'Emotional-Support' Dog on a Plane Bites a Little Girl's Face & People Are Heated

Emotional support dog
ANITAROMANFOX10/Twitter

While a little girl was recently boarding a Southwest flight from Arizona to Oregon, an emotional support dog reportedly bit the child. According to the Chicago Tribune, a spokesperson for the airline said that after the owner told the approaching child to stay away, the dog's teeth scraped the young girl's forehead as it turned away. The unnamed girl, believed to be 6 or 7 years old, received only minor injuries. After paramedics examined the child, she was cleared to fly, but the dog and its handler did not continue on the flight.

  • The incident is causing a heated debate about kids and dogs on planes.

    According to ABC 15, Todd Rice was a passenger on the plane and tweeted about the accident, blaming Southwest for it. "@SouthwestAir flight 1904 allows a support dog on the plane, bites kid, paramedics now on plane. Why are dogs on the plane?! Never again will I fly SWA," Rice wrote in a tweet that has since been deleted.

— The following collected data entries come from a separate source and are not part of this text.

Lemma prog_timer_eq w :
  prog_timer w =
  if ticking w then
    match prog_run (w_set_ticking false w) with
    | (inl e, w') => (inl e, w')
    | (inr _, w') => (inr tt, w_set_ticking true w')
    end
  else (inr tt, w).
Proof.
  unfold prog_timer, prog_run, wbind, wget. destruct (ticking w); [|done]. unfold wupd at 1. cbn [fst snd].
  destruct (wwhen _ _ _) as [[e|[]] w2]; [done|]. by destruct (Execute w2) as [[e|[]] w3].
Qed.

Lemma prog_run_wsafe : WSafe WInv always prog_run.
Proof.
  pose proof Execute_wsafe. apply WSafe_bind; [done | auto with wsafe | intros t].
  apply WSafe_bind; [done | | done]. by apply WSafe_when, WSafe_for.
Qed.

Lemma prog_timer_wsafe : WSafe WInv always prog_timer.
Proof.
  intros w Hw. rewrite prog_timer_eq.
  destruct (ticking w) eqn:Et; [|split_and!; [done|reflexivity|by eexists]].
  assert (WInv (w_set_ticking false w)) as Hw1 by by destruct Hw.
  destruct (prog_run_wsafe _ Hw1) as (H1 & (K1 & K2 & K3) & H3). destruct (H3 I) as [[] H4].
  destruct (prog_run (w_set_ticking false w)) as [[e|[]] w']; [done|]. cbn in *.
  split; [by destruct H1|]. split; [by split_and! | by eexists].
Qed.

Lemma falling_wsafe : WSafe WInv always falling.
Proof.
  apply WSafe_upd. intros w Hw.
  pose proof (falling_tick_ok (position <$> Bots w) (CurrentBot w) (inProcess w) (w_map w) (w_host w) (wi_map w Hw)) as (H1 & H2 & H3).
  destruct (falling_tick _ _ _ _ _) as [p [m h]]. cbn in *. split; [|done].
  destruct Hw. split; cbn; try done; [by eapply same_size | by eapply same_streams_ok].
Qed.

Lemma growing_wsafe : WSafe WInv always growing.
Proof.
  apply WSafe_upd. intros w Hw.
  pose proof (growth_tick_ok (w_map w) (w_host w) (iter w) (wi_map w Hw) (wi_size w Hw)) as (H1 & H2 & H3).
  destruct (growth_tick _) as [[m h] i]. cbn in *. split; [|done].
  destruct Hw. split; cbn; try done; [by eapply same_size | by eapply same_streams_ok].
Qed.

    The Washington Post reports that Southwest responded to his tweet by writing, "We appreciate your concern and sharing this information with us, Todd. We assure you that safety is our top priority and are addressing the situation.”

    Currently, Southwest allows trained assistance and emotional-support animals on its flights, "subject to compliance with certain safety and documentation requirements." According to its website, this means that the animals may be subject to "health certificates, permits and vaccinations."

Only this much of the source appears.